There are just two more dates for this chapter, 7 p.m. Friday and Saturday – note that Friday is pay-what-you-can admission – and the trilogy’s conclusion, “Election 2016, A New Hope,” is scheduled for Oct. 7,8, 14 and 15. For information and tickets, see www.kctindy.com.

John L. Belden is Associate Editor at The Eagle (formerly The Word), the central-Indiana based Midwest LGBTQ news source.

Fringe review: I’m Not Gay

By John Lyle Belden

Senator Bobby insists, “I’m Not Gay,” but in this comic drama by Matthew Barron, presented by Submatter Press at the Marrott Center, no one believes it. The press seems to prefer taking the word of the man he was sleeping with.

Russell Lee Watson plays the Indiana Senator, who doesn’t understand why no one believes him. He’s sure that all men have his urges, but since being gay is wrong, they just suppress them better than he does. This is frustrating to his wife Margaret (Kerra D. Wagener), who accepts him regardless, and his closest advisor George (Aaron Cleveland), who has been in love with him for years.

These characters struggle to sort out how they feel and what they mean to each other, generating quite a few laughs on the way. Daniel Klingler rounds out the cast as gay bar worker Billie Joe, who dispenses much-needed wisdom as only a way-out-of-the-closet bartender can.

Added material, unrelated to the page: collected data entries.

(** [MinAccumulator] and [MaxAccumulator] over the values that are not null. *)
Definition accumulate (f : Z → Z → Z) (acc v : option Z) : option Z :=
  match acc, v with
  | Some a, Some x => Some (f a x)
  | None, v => v
  | acc, None => acc
  end.

(** The bounds of the key column of the batches, for an integer type. *)
Definition column_bounds (t : ArrayMap.IntType) (cols : list (list (option Z)))
    : ArrayMap.KeyScalar * ArrayMap.KeyScalar :=
  (ArrayMap.IntScalar t (foldl (foldl (accumulate Z.min)) None cols),
   ArrayMap.IntScalar t (foldl (foldl (accumulate Z.max)) None cols)).

Definition scalar_is_null (v : ArrayMap.KeyScalar) : bool :=
  match v with
  | ArrayMap.IntScalar _ v => bool_decide (v = None)
  | ArrayMap.OtherScalar is_null => is_null
  end.

Definition scalar_gt (a b : ArrayMap.KeyScalar) : bool :=
  match a, b with
  | ArrayMap.IntScalar _ (Some x), ArrayMap.IntScalar _ (Some y) => (y <? x)%Z
  | _, _ => false
  end.

Section Stream.
Context `{Foldhash}.

(** ** The build side *)

(** [evaluate_expressions_to_arrays] *)
Definition evaluate_expressions (exprs : list PhysicalExpr) (batch : list row) : list column :=
  map (λ e, map (Expr.evaluate e) batch) exprs.

(** Row [i] of the key columns. *)
Definition key_row (keys : list column) (i : nat) : row := map (λ col : column, default None (col !! i)) keys.

(** [create_hashes] into a zeroed buffer for [n] rows, row by row as
    [HashUtils.create_hashes_rows] shows. *)
Definition create_key_hashes (keys : list column) (n : nat) : list N :=
  tab n (λ i, HashUtils.row_hash (key_row keys i)).

Definition update_hash (tmax : N) (on : list PhysicalExpr) (batch : list row) (hash_map : JoinHashMap)
    (offset deleted_offset : nat) (fifo_hashmap : bool) : option JoinHashMap :=
  let keys_values := evaluate_expressions on batch in
  let hash_values := create_key_hashes keys_values (length batch) in
  let iter := imap (λ i val, (i + offset, val)) hash_values in
  update_from_iter tmax deleted_offset hash_map (if fifo_hashmap then reverse iter else iter).

(** [left_stream.try_fold]: all batches, or the first error. *)
Fixpoint try_collect (left_stream : list (Result (list row))) : Result (list (list row)) :=
  match left_stream with
  | [] => Ok []
  | Ok batch :: left_stream => batches ← try_collect left_stream; Ok (batch :: batches)
  | Err e :: _ => Err e
  end.

(** The loop over the batches, last first. *)
Fixpoint build_loop (tmax : N) (on : list PhysicalExpr) (batches : list (list row)) (offset : nat)
    (hashmap : JoinHashMap) : option JoinHashMap :=
  match batches with
  | [] => Some hashmap
  | batch :: batches =>
      hashmap ← update_hash tmax on batch hashmap offset 0 true;
      build_loop tmax on batches (offset + length batch) hashmap
  end.

Definition u32_max : N := 4294967295.
Definition u64_max : N := 18446744073709551615.

(** The bounds collected while the batches come in. *)
Definition collect_bounds (on_left : list PhysicalExpr) (schema : Schema) (batches : list (list row))
    : option (option (ArrayMap.KeyScalar * ArrayMap.KeyScalar)) :=
  match on_left with
  | [expr] =>
      match Expr.data_type expr schema with
      | Ok ty =>
          match int_type ty with
          | Some t =>
              cols ← mapM (λ batch, mapM (int_cell ty) (map (Expr.evaluate expr) batch)) batches;
              Some (if bool_decide (0 < length (concat batches)) then Some (column_bounds t cols) else None)
          | None => Some None
          end
      | Err _ => Some None
      end
  | _ => Some None
  end.

(** Whether the build side is indexed by an array: one key, dense integers. *)
Definition try_create_array_map (cfg : HashJoinConfig)
    (bounds : option (ArrayMap.KeyScalar * ArrayMap.KeyScalar)) (batches : list (list row))
    : option (Result (option (ArrayMap.ArrayMap * list row * list column))) :=
  match on_left cfg with
  | [expr] =>
      if bool_decide (null_equality cfg = NullEqualsNull)
         && existsb (λ batch, bool_decide (0 < HashUtils.null_count (map (Expr.evaluate expr) batch))) batches
      then Some (Ok None)
      else match bounds with
      | None => Some (Ok None)
      | Some (min_val, max_val) =>
          if scalar_is_null min_val || scalar_is_null max_val then Some (Ok None)
          else if scalar_gt min_val max_val then Some (Err (Internal "min_val>max_val"))
          else match ArrayMap.key_to_u64 min_val, ArrayMap.key_to_u64 max_val with
          | Some mi, Some ma =>
              let range := ArrayMap.calculate_range mi ma in
              let num_row := Z.of_nat (length (concat batches)) in
              if (Z.of_N u32_max <=? num_row)%Z then Some (Ok None)
              else if (range =? usize_max)%Z then Some (Ok None)
              else
                let dense_ratio := f64_div (f64_of_Z num_row) (f64_of_Z (range + 1)) in
                if (perfect_hash_join_small_build_threshold cfg <=? range)%Z
                   && f64_le dense_ratio (perfect_hash_join_min_key_density cfg)
                then Some (Ok None)
                else
                  let batch := concat batches in
                  let left_values := evaluate_expressions [expr] batch in
                  ty ←? Some (Expr.data_type expr (left_schema cfg));
                  array ← key_array ty (map (Expr.evaluate expr) batch);
                  array_map ←? ArrayMap.try_new array mi ma;
                  Some (Ok (Some (array_map, batch, left_values)))
          | _, _ => Some (Ok None)
          end
      end
  | _ => Some (Ok None)
  end.

(** The hash map over all batches, last first. *)
Definition build_hash_map (on : list PhysicalExpr) (batches : list (list row)) : option JoinLeftData :=
  let num_rows := length (concat batches) in
  let tmax := if (u32_max <? N.of_nat num_rows)%N then u64_max else u32_max in
  let batches_iter := reverse batches in
  hashmap ← build_loop tmax on batches_iter 0 (with_capacity num_rows);
  let batch := concat batches_iter in
  Some {| ld_map := HashMap hashmap; ld_batch := batch; ld_values := evaluate_expressions on batch |}.

Definition collect_left_input (cfg : HashJoinConfig) (left_stream : list (Result (list row)))
    (with_visited_indices_bitmap : bool) (probe_threads_count : N)
    : option (Result (JoinLeftData * Shared)) :=
  should_collect ←? Some (should_collect_min_max_for_perfect_hash (on_left cfg) (left_schema cfg));
  batches ←? Some (try_collect left_stream);
  bounds ← (if (should_collect : bool) then collect_bounds (on_left cfg) (left_schema cfg) batches else Some None);
  array ←? try_create_array_map cfg bounds batches;
  left_data ← match array with
              | Some (array_map, batch, left_values) =>
                  Some {| ld_map := ArrayMap array_map; ld_batch := batch; ld_values := left_values |}
              | None => build_hash_map (on_left cfg) batches
              end;
  Some (Ok (left_data,
            {| visited_indices_bitmap :=
                 if with_visited_indices_bitmap then replicate (length (concat batches)) false else [];
               probe_threads_counter := probe_threads_count;
               probe_side_non_empty := false; probe_side_has_null := false |})).

(** [fetch_sub(1) == 1] *)
Definition report_probe_completed (sh : Shared) : bool * Shared :=
  let old := probe_threads_counter sh in
  ((old =? 1)%N,
   {| visited_indices_bitmap := visited_indices_bitmap sh;
      probe_threads_counter := if (old =? 0)%N then u64_max else N.pred old;
      probe_side_non_empty := probe_side_non_empty sh; probe_side_has_null := probe_side_has_null sh |}).

(** ** Lookups *)

Definition lookup_join_hashmap (build_hashmap : JoinHashMap) (build_side_values probe_side_values : list column)
    (ne : NullEquality) (hashes_buffer : list N) (limit : nat) (offset : MapOffset)
    : option (list nat * list nat * option MapOffset) :=
  r ← get_matched_indices_with_limit_offset build_hashmap hashes_buffer limit offset;
  eq ← equal_rows_arr (match_indices r.1) (input_indices r.1) build_side_values probe_side_values ne;
  Some (eq.1, eq.2, r.2).

(** The arrays of the probe keys, of the types their expressions have. *)
Definition probe_arrays (cfg : HashJoinConfig) (values : list column) : option (list ArrayMap.KeyArray) :=
  mapM (λ x : PhysicalExpr * column,
          match Expr.data_type x.1 (right_schema cfg) with
          | Ok ty => key_array ty x.2
          | Err _ => panic!
          end) (zip (on_right cfg) values).

(** The pairs with equal keys on the next page, from either index. *)
Definition lookup_build_side (cfg : HashJoinConfig) (left_data : JoinLeftData) (values : list column)
    (hashes_buffer : list N) (offset : MapOffset) : option (Result (list nat * list nat * option MapOffset)) :=
  match ld_map left_data with
  | HashMap map =>
      r ← lookup_join_hashmap map (ld_values left_data) values (null_equality cfg) hashes_buffer (batch_size cfg) offset;
      Some (Ok r)
  | ArrayMap array_map =>
      arrays ← probe_arrays cfg values;
      r ←? ArrayMap.get_matched_indices_with_limit_offset array_map arrays (batch_size cfg) offset;
      Some (Ok (match_indices r.1, input_indices r.1, r.2))
  end.

Fixpoint count_changes (count last : nat) (iter : list nat) : nat :=
  match iter with
  | [] => count
  | value :: iter => if bool_decide (value = last) then count_changes count last iter
                     else count_changes (count + 1) value iter
  end.

Definition count_distinct_sorted_indices (indices : list nat) : nat :=
  match indices with [] => 0 | first :: iter => count_changes 1 first iter end.

(** ** The stream *)

Record ProcessProbeBatchState := {
  ps_batch : list row;
  ps_values : list column;
  ps_offset : MapOffset;
  joined_probe_idx : option nat;
}.

Definition advance (st : ProcessProbeBatchState) (offset : MapOffset) (joined : option nat)
    : ProcessProbeBatchState :=
  {| ps_batch := ps_batch st; ps_values := ps_values st; ps_offset := offset;
     joined_probe_idx := match joined with Some _ => joined | None => joined_probe_idx st end |}.

Inductive HashJoinStreamState :=
| WaitBuildSide
| FetchProbeBatch
| ProcessProbeBatch (st : ProcessProbeBatchState)
| ExhaustedProbeSide
| Completed.

(** Parts and totals of the two ratio metrics, and the input counters. *)
Record JoinMetrics := {
  hit_part : nat; hit_total : nat; fanout_part : nat; fanout_total : nat;
  input_batches : nat; input_rows : nat;
}.

Definition no_metrics : JoinMetrics := {|
  hit_part := 0; hit_total := 0; fanout_part := 0; fanout_total := 0; input_batches := 0; input_rows := 0 |}.

Context `{BatchCoalescer row}.

Record HashJoinStream := {
  state : HashJoinStreamState;
  build_side : option JoinLeftData;   (* [None] is [BuildSide::Initial] *)
  right : list (Result (list row));
  hashes_buffer : list N;
  output_buffer : @LimitedBatchCoalescer row _;
  metrics : JoinMetrics;
}.

Definition new (cfg : HashJoinConfig) (right : list (Result (list row))) : HashJoinStream := {|
  state := WaitBuildSide; build_side := None; right := right; hashes_buffer := [];
  output_buffer := Coalesce.new (batch_size cfg) (fetch cfg); metrics := no_metrics |}.

Definition set_state (s : HashJoinStream) (st : HashJoinStreamState) : HashJoinStream := {|
  state := st; build_side := build_side s; right := right s; hashes_buffer := hashes_buffer s;
  output_buffer := output_buffer s; metrics := metrics s |}.

Definition set_output (s : HashJoinStream) (c : LimitedBatchCoalescer) : HashJoinStream := {|
  state := state s; build_side := build_side s; right := right s; hashes_buffer := hashes_buffer s;
  output_buffer := c; metrics := metrics s |}.

Definition set_metrics (s : HashJoinStream) (m : JoinMetrics) : HashJoinStream := {|
  state := state s; build_side := build_side s; right := right s; hashes_buffer := hashes_buffer s;
  output_buffer := output_buffer s; metrics := m |}.
(** The pages of a batch, to the last one or to the limit. *)
Lemma process_loop n st s sh pushed out ps0 qd ne' :
  state s = ProcessProbeBatch st → ps_batch st = P → ps_values st = evaluate_expressions (on_right cfg) P →
  build_side s = Some ld → right s = rest → hashes_ready s P → left_at P (ps_offset st) ps0 → pairs_in (length lbatch) (length P) ps0 →
  (length P - (ps_offset st).1) + length ps0 < n → qd ++ joined P ps0 = matches_from ld order m 0 P →
  sh_ok ds qd ne' sh → ne' = ne ∨ ne' = ne || bool_decide (0 < length P) →
  holds (fetch cfg) (output_buffer s) pushed out → finished (output_buffer s) = false →
  ∃ qs outs, qs ≠ [] ∧ concat qs = joined P ps0 ∧ R outs ∧
    yields cfg fut s sh out (take_fetch (fetch cfg) (pushed ++ out_rows
      ((fill lbatch P <$> pages_output jt (right_side_ordered cfg) (length P) (start_of (joined_probe_idx st)) qs)
       ++ outs))).
Proof.
  revert st s sh pushed out ps0 qd ne'. induction n as [|n IH]; [lia|].
  intros st s sh pushed out ps0 qd ne' Hst HPb Hv Hbs Hri Hhb Hat Hin Hn Hqd Hsh Hne' Hh Hf.
  destruct (yields_drain cfg fut s sh _ _ Hh) as (c & out' & Hc' & Hd & Hfin & Hy).
  set (s0 := set_output s c). assert (Hf0 : finished (output_buffer s0) = false) by (cbn; congruence).
  pose proof (poll_ready cfg fut s0 sh Hd Hf0) as Hpoll. cbn [state s0 set_output] in Hpoll. rewrite Hst in Hpoll.
  rewrite <- HPb in Hv, Hhb, Hat, Hin, HP, Hfit.
  destruct (note_nulls_ok st sh ds qd ne' Hv HP Hsh) as (sh1 & Hnn & Hsh1). 
  destruct (process_page st s0 sh sh1 pushed out' ps0) as (ps & ps1 & off' & sh2 & s' & Hrest & Hmk & Hpp & Hh' & Ha);
    [done..|by apply (so_length _ _ _ _ Hsh1)|done|done|]. cbn zeta in *. rewrite HPb in *.
  rewrite Hpp in Hpoll. cbn [handle_state mbind option_bind] in Hpoll.
  assert (Hps0 := proj1 Hrest).
  assert (Hj : joined P ps0 = joined P ps ++ joined P ps1) by (rewrite Hps0; apply filter_app).
  pose proof (marks_ok _ _ _ _ _ _ Hsh1 Hmk) as Hsh2.
  assert (Hne2 : ne' || bool_decide (0 < length P) = ne || bool_decide (0 < length P)).
  { destruct Hne' as [->| ->]; [done|]. by rewrite <- orb_assoc, orb_diag. }
  rewrite Hne2 in *. set (q := joined P ps) in *.
  destruct Ha as (Hbs' & Hri' & Hhb' & [[Hs' Hlim]|[Hf' Hs']]).
  { (* the limit is reached *)
    exists match off' with None => [q] | Some _ => [q; joined P ps1] end, outs0. split_and!; [by destruct off'| |done|].
    - destruct off'; cbn; rewrite app_nil_r; [done|]. destruct Hrest as [_ ->]. by rewrite Hj, app_nil_r.
    - apply Hy. eapply yields_running; [exact Hpoll|]. rewrite pages_limit by done. by apply yields_completed. }
  change (right s' = right s) in Hri'. change (hashes_buffer s' = hashes_buffer s) in Hhb'.
  destruct off' as [o|].
  - destruct Hrest as [_ [Hat1 Hmeas]].
    edestruct (IH (advance st o (fst <$> last q)) s' sh2) as (qs & outs & Hqs & Hcc & Ho & Hyy);
      [done|done|done|done|congruence|unfold hashes_ready in *; by rewrite Hhb'|done| | | | |right; reflexivity|exact Hh'|done|].
    + rewrite Hps0 in Hin. by apply Forall_app in Hin as [_ ?].
    + cbn in Hmeas |- *. lia.
    + by rewrite <- (assoc_L (++)), <- Hj.
    + exact Hsh2.
    + exists (q :: qs), outs. cbn [concat]. rewrite Hcc, Hj. split_and!; [done|done|done|].
      apply Hy. eapply yields_running; [exact Hpoll|]. rewrite start_advance in Hyy.
      destruct qs as [|q2 qs]; [done|].
      change (pages_output jt _ _ _ (q :: q2 :: qs)) with
        (page_output jt (right_side_ordered cfg) q (start_of (joined_probe_idx st), page_stop q) ++
         pages_output jt (right_side_ordered cfg) (length P) (page_next (start_of (joined_probe_idx st)) q) (q2 :: qs)).
      rewrite <- (assoc_L (++)), <- fmap_app in Hyy. by rewrite (fmap_app (fill lbatch P)), <- (assoc_L (++)).
  - destruct Hrest as [_ ->]. rewrite app_nil_r in Hj.
    destruct (Hnext s' sh2 _ _ Hs' Hbs' ltac:(congruence) Hf' Hh') as (outs & Ho & Hyy).
    { apply batch_done. by rewrite <- Hqd, Hj. }
    exists [q], outs. cbn [concat]. rewrite app_nil_r. split_and!; [done|done|done|].
    apply Hy. eapply yields_running; [exact Hpoll|].
    by rewrite <- (assoc_L (++)), <- fmap_app in Hyy.
Qed.
End Pages.

(** ** The output of a batch *)

Lemma pages_output_inner ordered n start qs : pages_output Inner ordered n start qs = both (concat qs).
Proof.
  assert (Hpage : ∀ q r, page_output Inner ordered q r = both q) by (intros q r; by apply batch_both).
  revert start. induction qs as [|q qs IH]; intros start; [done|].
  destruct qs as [|q' qs]; [cbn [pages_output concat]; by rewrite Hpage, app_nil_r|].
  change (page_output Inner ordered q (start, page_stop q) ++
    pages_output Inner ordered n (page_next start q) (q' :: qs) = both (q ++ concat (q' :: qs))).
  rewrite Hpage, IH. unfold both. by rewrite fmap_app.
Qed.

(** The first part of a join's output, in probe order for inner joins. *)
Definition probe_part (P : list row) (outs : list (jout row row)) : Prop :=
  outs ≡ₚ right_part jt m ls P ∧ (jt = Inner → outs = Plan.probe_order m ls P).

Lemma batch_output P qs :
  qs ≠ [] → concat qs = matches_from ld order m 0 P →
  probe_part P (fill lbatch P <$> pages_output jt (right_side_ordered cfg) (length P) 0 qs).
Proof.
  intros Hne Hq. split.
  - rewrite pages_output_spec; [|done|rewrite Hq; apply (matches_from_sorted _ on ls ld mi order Hlo m)|].
    + unfold range_iter, range_len. cbn [fst snd]. rewrite Nat.sub_0_r, Hq.
      by rewrite (fill_expected _ on ls ld mi order Hlo m).
    + rewrite Hq, Forall_fmap. eapply Forall_impl; [apply (matches_from_in _ on ls ld mi order Hlo m)|].
      cbn. lia.
  - intros Hi. rewrite Hi, pages_output_inner, Hq. apply (fill_both _ on ls ld mi order Hlo m []).
Qed.

Lemma probe_part_app P1 P2 outs1 outs2 :
  probe_part P1 outs1 → probe_part P2 outs2 → probe_part (P1 ++ P2) (outs1 ++ outs2).
Proof.
  intros [H1 I1] [H2 I2]. split.
  - by rewrite H1, H2, right_part_app.
  - intros Hi. by rewrite probe_order_app, I1, I2.
Qed.

Lemma empty_build_rows (P : list row) :
  ls = [] → build_batch_empty_build_side (column_indices cfg) P jt = out_rows (right_part jt m ls P).
Proof.
  intros ->. rewrite right_part_empty. unfold build_batch_empty_build_side.
  destruct jt; try done; rewrite <- list_fmap_compose; apply list_fmap_ext; intros i r _; cbn;
    apply list_fmap_ext; intros k ci _; by destruct (JoinSchema.ci_side ci).
Qed.
(** The start. *)
Lemma sys_initial rbss sh :
  rbss ≠ [] → probe_fits cfg mi (concat (concat rbss)) → (needs_final → length (visited_indices_bitmap sh) = length lbatch) →
  (∀ b, get_bit (visited_indices_bitmap sh) b = false) →
  probe_threads_counter sh = N.of_nat (length rbss) → probe_side_has_null sh = false → probe_side_non_empty sh = false →
  sys_ok rbss (replicate (length rbss) fresh)
    {| threads := (λ right, {| th_stream := new cfg right; th_out := []; th_status := Polling |}) <$>
         (fmap Ok <$> rbss); shared := sh |}.
Proof.
  intros Hne Hfits Hlen Hbits Hcnt Hhn Hnon.
  assert (Hex : ∀ (f : ghost → bool) n, f fresh = false → existsb f (replicate n fresh) = false).
  { intros f n Hf. induction n; cbn; by rewrite ?Hf. }
  assert (Hun : ∀ n, sum_list_with unreported (replicate n fresh) = n) by (intros n; induction n; cbn; [done|lia]).
  split; cbn [threads shared]; [..|done].
  - by rewrite !length_fmap, length_replicate.
  - by rewrite length_replicate.
  - intros i rbs t g Hr Hi Hg. apply lookup_replicate in Hg as [-> _].
    rewrite !list_lookup_fmap, Hr in Hi. cbn in Hi. injection Hi as <-. split; cbn; [apply new_holds|done|done].
  - split.
    + intros _. by rewrite Hcnt, Hun.
    + intros _. by rewrite Hhn, Hnon, !Hex.
    + done.
    + intros _ _ b _. rewrite Hbits. symmetry. apply Hex. unfold visited_by. cbn. apply bool_decide_eq_false.
      by intros ?%elem_of_nil.
    + rewrite decide_False by (intros [_ Hz]; rewrite Hcnt in Hz; destruct rbss; [done|cbn in Hz; lia]).
      clear. induction (length rbss); cbn; done.
    + apply Forall_replicate. by cbn.
    + intros _ E. congruence.
Qed.

End Invariant.

(** ** Properties *)

(** C4. In [CollectLeft] mode every schedule of the probe partitions works: no
    schedule is infinite, at every moment each partition that has not ended can
    be polled (nothing panics) and none ends with an error, and when all have
    ended they have yielded, together and up to order, the join of the build
    side with all probe rows, the unmatched build rows exactly once (all join
    types, null-aware anti joins included, either index of the build side, no
    fetch limit). *)
Theorem collect_left_schedules `{Foldhash} `{Hc : BatchCoalescer row} `{!BatchCoalescerOk row}
    j l r opts ordered cfg (lbs : list (list row)) (rbss : list (list (list row))) :
  join_ok j → 0 < opt_batch_size opts → execute_config j l r opts ordered = Some cfg → join_fetch j = None → rbss ≠ [] →
  (N.of_nat (length (concat lbs)) <= u64_max)%N → keys_typed cfg (on j) (concat lbs) (concat (concat rbss)) →
  ∃ ld sys, execute_collect_left cfg (Ok <$> lbs) (fmap (M := list) Ok <$> rbss) = Some (Ok (ld, sys)) ∧
    sn (step cfg (Ok ld)) sys ∧
    ∀ sys', rtc (step cfg (Ok ld)) sys sys' →
      (∀ t, t ∈ threads sys' → match th_status t with
         | Polling => is_Some (poll_thread cfg (Ok ld) t (shared sys'))
         | Ended => True
         | Errored _ => False
         end) ∧
      (nf (step cfg (Ok ld)) sys' →
       ∃ outs, outs ≡ₚ Plan.join_output j (concat lbs) (concat (concat rbss)) ∧
         concat (th_out <$> threads sys') ≡ₚ JoinSchema.output_row (column_indices cfg) <$> outs).
Proof.
  intros Hj Hn E Hfe Hne Hmax Htyped. pose proof (execute_config_ok _ _ _ _ _ _ Hj Hn E) as Hcfg.
  destruct (execute_config_fields _ _ _ _ _ _ E) as [Hfe' _]. rewrite Hfe in Hfe'.
  unfold execute_collect_left. rewrite length_fmap.
  destruct (collect_left_input_ok cfg (on j) lbs (concat (concat rbss)) (need_produce_result_in_final (join_type cfg))
    (N.of_nat (length rbss)) (co_left _ _ Hcfg) Hmax Htyped) as (ld & mi & order & -> & Hlo & Hlen & Hfits).
  cbn [try_bind fst snd]. eexists ld, _. split; [done|].
  set (sh := Build_Shared _ _ _ _). set (sys := Build_system _ _).
  assert (Hok : sys_ok cfg (on j) (concat lbs) ld mi order rbss (replicate (length rbss) fresh) sys).
  { apply sys_initial; try done; cbn; destruct (need_produce_result_in_final _); try done.
    - intros _. by rewrite length_replicate.
    - intros b. unfold get_bit. destruct (replicate _ _ !! b) eqn:Eb; [|done]. by apply lookup_replicate in Eb as [-> _]. }
  split; [by eapply (sys_terminates cfg (on j) Hcfg (concat lbs) ld mi order Hlo Hfe')|]. intros sys' Hr.
  destruct (sys_steps cfg (on j) Hcfg (concat lbs) ld mi order Hlo Hfe' _ _ _ _ Hok Hr) as [gs Hok']. split.
  - intros t Ht. apply list_elem_of_lookup in Ht as [i Hi]. destruct (th_status t) eqn:Es; [|done|].
    + destruct (sys_poll cfg (on j) Hcfg (concat lbs) ld mi order Hlo Hfe' _ _ _ _ _ Hok' Hi Es) as (t' & sh' & gs' & -> & _).
      by eexists.
    + pose proof Hok' as [Hl Hp Ht _ _]. pose proof (lookup_lt_Some _ _ _ Hi).
      destruct (lookup_lt_is_Some_2 gs i) as [g Hg]; [lia|]. destruct (lookup_lt_is_Some_2 rbss i) as [rbs Hrb]; [lia|].
      destruct (Ht _ _ _ _ Hrb Hi Hg) as [_ _ Hst]. by rewrite Es in Hst.
  - intros Hnf. destruct (sys_final cfg (on j) Hcfg (concat lbs) ld mi order Hlo Hfe' _ _ _ Hok' Hnf) as (outs & Ho & Hp).
    exists outs. split; [|done]. rewrite Ho. by eapply result_join.
Qed.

The play doesn’t come down too hard on hypocrisy or the state of politics today, focusing on the very human struggles of three personalities stuck in a world where appearances are everything and you are only as good or relevant as your last soundbite or headline. Between these actors’ performance and Barron’s words, they actually make us feel for a conservative blowhard; yet that may not be a bad thing.